Mediation is a dispute resolution process whereby an independent third party is appointed by both parties to help both parties come to an agreement.
The mediation process is non binding, either party can walk away from the process at any time.
A mediators role is simple. It is to provide the best circumstances in which an agreement can be reached. The mediator should organise a neutral venue and manage the mediation process with a light touch, helping both parties reach common ground as they head towards agreement.
Mediation has lots of advantages which we go through in detail here. In summary, mediation is an informal process that could help disputing parties come to agreement without spending lots of money on the courts system or falling out too badly.
Because the mediator is an independent neutral party there is a better chance of an agreement occurring because both parties can deal with the mediator rather than their warring contractual party.
Both parties can walk out of the process at any time and this means there is less pressure on both parties, they don’t feel trapped.
Mediation has lots of disadvantages which we go through in detail here.

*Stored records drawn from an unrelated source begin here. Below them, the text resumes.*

(* ===== verification/OptimizeRounds.v ===== *)
(** * OptimizeRounds: the rounds of the optimizer come to an end

    The propagation of copies and the removal of dead code lessen the measure together:
    a copy that has gone into all the uses of its result is removed in the same round.
    So every round that changes the function lessens the measure, and
    [optimize_function] has a result. *)

From S2P Require Import Prelude Arith Ir IrFold IrVerify IrDefinitions IrSem Optimize IrSim OptimizeLocal OptimizeBlock OptimizeCounts OptimizeSingle OptimizeGraph OptimizeMerge OptimizePeephole OptimizeRetarget OptimizeMeasure OptimizeEnds.

(** ** The propagation inside a block *)

(** What is known is defined before the copy. *)
Definition known_before (last : nat -> nat) (known : gmap nat ir_operand) : Prop :=
  forall t v, known !! t = Some v -> (operand_rank last v < S (last t))%nat.

Definition replaced (known : gmap nat ir_operand) (o : ir_operand) : ir_operand := default o (known_at known o).

Lemma replaced_rank last known o : known_before last known ->
  (operand_rank last (replaced known o) + (if bool_decide (is_Some (known_at known o)) then 1 else 0) <= operand_rank last o)%nat.
Proof.
  intros H. unfold replaced, known_at. destruct (o_kind o) as [|t| | | | | |] eqn:K; try (rewrite bool_decide_false by (by intros []); cbn; lia).
  destruct (known !! t) as [v|] eqn:E; [rewrite bool_decide_true by (by eexists)|rewrite bool_decide_false by (by intros []); cbn; lia].
  specialize (H t v E). unfold operand_rank at 2. rewrite K. cbn. lia.
Qed.

Lemma replaced_ranks last known os : known_before last known ->
  (list_sum (map (operand_rank last) (map (replaced known) os)) + (if existsb (fun o => bool_decide (is_Some (known_at known o))) os then 1 else 0)
   <= list_sum (map (operand_rank last) os))%nat.
Proof.
  intros H. induction os as [|o os IH]; [done|]. pose proof (replaced_rank last known o H) as Ho. cbn.
  destruct (bool_decide _), (existsb _ os); cbn in *; unfold list_sum in *; lia.
Qed.

Lemma known_before_after last known i inst : known_before last known -> (forall t, (last t <= i)%nat) ->
  known_before (last_after last i inst) (known_after known inst) /\ forall t, (last_after last i inst t <= S i)%nat.
Proof.
  intros H Hl. split.
  2: { intros t. unfold last_after. destruct (defines t inst); [done|]. specialize (Hl t). lia. }
  unfold known_after, last_after, defines. destruct (i_result inst) as [r|] eqn:Er.
  2: { intros t v Hv. specialize (H t v Hv). unfold operand_rank in *. destruct (o_kind v); by rewrite ?bool_decide_false by done. }
  set (kept := filter _ known).
  assert (Hkept : known_before (fun t => if bool_decide (Some r = Some t) then S i else last t) kept).
  { intros t v [Hv [Hne Hvr]]%map_lookup_filter_Some. specialize (H t v Hv). rewrite bool_decide_false by congruence.
    unfold operand_rank, is_temp in *. destruct (o_kind v) as [|u| | | | | |]; try done. apply Nat.eqb_neq in Hvr. by rewrite bool_decide_false by congruence. }
  destruct (bool_decide (i_op inst = IR_COPY) && _ && _) eqn:Ec; [|done]. intros t v. destruct (decide (t = r)) as [->|Hne].
  - rewrite lookup_insert_eq. intros [= <-]. rewrite bool_decide_true by done.
    apply andb_true_iff in Ec as [[_ Hnt%negb_true_iff]%andb_true_iff _]. unfold operand_rank, is_temp in *.
    destruct (o_kind (i_a inst)) as [|u| | | | | |]; try lia. apply Nat.eqb_neq in Hnt. rewrite bool_decide_false by congruence. specialize (Hl u). lia.
  - rewrite lookup_insert_ne by done. apply Hkept.
Qed.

In summary, mediation is not binding so process could end up being a complete waste of time and money.
How should a mediator behave in a construction dispute ? Lets look at the key attributes of an Adjudicator.
Clients expect a mediator to be able to run an informal process that is conducive to an agreement being reached. So this means that the mediator should be competent in organising a venue and then running through a simple mediation process.
A mediator should be friendly, engaging whilst being professional respectful. A mediator should be friendly, calm and gentle. A great mediator should be able to judge each parties emotional needs and to manage each party according to their needs helping get an agreement over the line.
There should be no need for ego or theatrics from a mediator. The mediator should be a gentle, impartial voice of reason that brings both parties back to the path towards agreement.
The mediator should start by identifying all of the common ground between the parties where they agree. They should identify all the common ground that both parties share and sit them firmly within that common ground. They should focus on the common ground and then discuss the small islands of disagreement that both parties have issue over.
Also, the mediator should identify the negative consequences of not coming to an agreement such as further dispute resolution processes that cost a lot more time and money.
The mediator should be committed to providing the circumstances for bringing both parties to an agreement but not fixated on them doing so. For example, a mediator will be successful if they provide all the circumstances necessary for both parties to agree and one party walks away. A mediators success is not dependent on the actions of one or more parties. Sometimes a party will simply not want to agree.
A mediator should never fall into the trap of fixating on getting both parties to agree at all costs. This is because they will start to become manipulative in their dealings with the parties and essentially ‘playing’ them to ensure they agree. That is not true mediation. A mediator can get away with this once or twice but they will soon get a reputation as someone who pressurises parties into agreement during the process and then this means parties will avoid mediation. Advantages of mediation is that the process is neutral, not binding and informal and once you turn into a ‘naughty students being scolded by the headmaster’ vibe then both parties will just disengage.